The loop function keeps on running as long as the Arduino is powered. At first, the distance from each sensor is requested. Then, the servo moves in the direction of the closest object and the intensity of the vibration is set according to the distance. Distance1 is the distance measured by the sensor at the front, distance2 is the distance from the sensor on the right and distance3 is the distance from the sensor on the left. The pattern for moving the servo and adjusting the vibration is quite similar. Before performing the action, the closest object has to be determined. This is done by comparing the three distances in the if statements. In both cases it has to be insured that the distances are within the range set by the variables minDistance and maxDistance. In the case of moving the servo this is done by requiring the distance to the closest object to be less than or equal to maxDistance.
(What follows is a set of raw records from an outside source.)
(** C5: [from_geo_json] raises [TypeError] when the input is not a dict;
    raises [ValueError] when the dict has no [type], or a [type] that is
    not one of the seven kind names; for a dict with a recognized [type]
    it fails when the kind-specific member is missing or not properly
    nested, with the exception the parse raised, and otherwise returns the
    [Geometry] that wraps the parsed shape, whose kind is the [type] of
    the input. *)
Theorem from_geo_json_contract (value : PyVal) :
  ((∀ d, value ≠ PDict d) →
     ∃ msg, from_geo_json value = Raises (mkExc TypeError msg))
  ∧ (∀ d, value = PDict d →
       ((∀ t, dict_get d "type" = Some (PStr t) → t ∉ _GEOMETRY_TYPES) →
          ∃ msg, from_geo_json value = Raises (mkExc ValueError msg))
       ∧ (∀ t, dict_get d "type" = Some (PStr t) → t ∈ _GEOMETRY_TYPES →
            (¬ WellFormed value →
               ∃ e, shape value = Raises e ∧ from_geo_json value = Raises e)
            ∧ (WellFormed value →
                 ∃ g, shape value = Returns g ∧ geom_type g = t
                      ∧ from_geo_json value = Returns (mkGeometry g)))).
Proof.
  split.
  - intros Hnd. destruct value; try (by eexists). by destruct (Hnd d).
  - intros d ->. split.
    + intros Ht. unfold from_geo_json.
      destruct (dict_get d "type") as [[| | | |t| | | |]|]; try (by eexists).
      cbn [from_option id in_str_tuple].
      rewrite bool_decide_eq_false_2 by (by apply Ht). by eexists.
    + intros t Ht Hin. rewrite (from_geo_json_recognized _ _ Ht Hin). split.
      * intros Hwf. destruct (shape (PDict d)) as [g|e] eqn:Hs; [|by exists e].
        destruct Hwf. by eapply shape_WellFormed.
      * intros Hwf. apply WellFormed_shape in Hwf as [g Hg]. exists g.
        rewrite Hg. split; [done|]. split; [|done].
        apply shape_inv in Hg as (d' & [= <-] & Ht' & _). congruence.
Qed.

(** For a dict with a recognized [type], decoding succeeds exactly on the
    well-formed objects, and the kind of the result is the [type]. *)
Lemma from_geo_json_well_formed d t :
  dict_get d "type" = Some (PStr t) → t ∈ _GEOMETRY_TYPES →
  (¬ WellFormed (PDict d) → ∃ e, from_geo_json (PDict d) = Raises e)
  ∧ (WellFormed (PDict d) →
       ∃ g, geom_type g = t ∧ from_geo_json (PDict d) = Returns (mkGeometry g)).
Proof.
  intros Ht Hin. rewrite (from_geo_json_recognized _ _ Ht Hin). split.
  - intros Hwf. destruct (shape (PDict d)) as [g|e] eqn:Hs; [|by exists e].
    destruct Hwf. by eapply shape_WellFormed.
  - intros Hwf. apply WellFormed_shape in Hwf as [g Hg]. exists g.
    rewrite Hg. split; [|done].
    apply shape_inv in Hg as (d' & [= <-] & Ht' & _). congruence.
Qed.

(** ** Equality and hashing *)

Lemma shape_all_mapping gs : shape_all shape (mapping <$> gs) = Returns gs.
Proof.
  apply shape_all_Returns, Forall2_fmap_l, Forall_Forall2_diag, Forall_forall.
  intros g _. apply shape_mapping.
Qed.

(** A shape is determined by its kind and its coordinate data. *)
Lemma geom_type_data_inj g h :
  geom_type g = geom_type h → geom_data g = geom_data h → g = h.
Proof.
  destruct g, h; cbn [geom_type geom_data]; try discriminate; intros _ Hd.
  - apply (f_equal parse_position) in Hd. rewrite !parse_position_value in Hd. congruence.
  - apply (f_equal parse_line) in Hd. rewrite !parse_line_value in Hd. congruence.
  - apply (f_equal parse_rings) in Hd. rewrite !parse_rings_value in Hd. congruence.
  - apply (f_equal parse_line) in Hd. rewrite !parse_line_value in Hd. congruence.
  - apply (f_equal parse_rings) in Hd. rewrite !parse_rings_value in Hd. congruence.
  - apply (f_equal parse_polygons) in Hd. rewrite !parse_polygons_value in Hd. congruence.
  - injection Hd as Hd. apply (f_equal (shape_all shape)) in Hd.
    rewrite !shape_all_mapping in Hd. congruence.
Qed.

Lemma decoded_kind i g t d :
  from_geo_json i = Returns g → i = PDict d → dict_get d "type" = Some (PStr t) →
  geom_type (geom g) = t.
Proof.
  intros Hi -> Ht. apply from_geo_json_inv, shape_inv in Hi as (d' & [= <-] & Ht' & _).
  congruence.
Qed.

(** ** The cases of section 8 of the spec, evaluated *)

Example construct_empty :
  ∃ msg, GeometryTypeConstraint___init__ [] = Raises (mkExc ValueError msg).
Proof. by eexists. Qed.

Example construct_duplicate :
  GeometryTypeConstraint___init__ ["Point"; "Point"]
  = Raises (mkExc ValueError [FLit "allowed_types contains duplicate(s)"]).
Proof. reflexivity. Qed.

Example construct_unknown :
  ∃ msg, GeometryTypeConstraint___init__ ["Point"; "Blob"] = Raises (mkExc ValueError msg).
Proof. by eexists. Qed.

Example construct_sorted :
  GeometryTypeConstraint___init__ ["Polygon"; "Point"]
  = Returns (mkConstraint ["Point"; "Polygon"]).
Proof. reflexivity. Qed.

Example decode_triangle :
  ∃ msg, from_geo_json (PDict [("type", PStr "Triangle"); ("coordinates", PList [])])
         = Raises (mkExc ValueError msg).
Proof. by eexists. Qed.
In terms of the vibration, this is already insured by the function which is used to set the intensity of the vibration. The eassiest way to do this is to use the map function. It maps a given value from one scale to another scale. In this case, the value which has to be mapped is the distance to the closest object. The scales are (minDistance, maxDistance) and (steps, 0). The result of this is passed on to the analogWrite function on the vibration motor pin. It uses PWM functionallity. Therefore, the value passed on to this function defines how much time the signal spends on.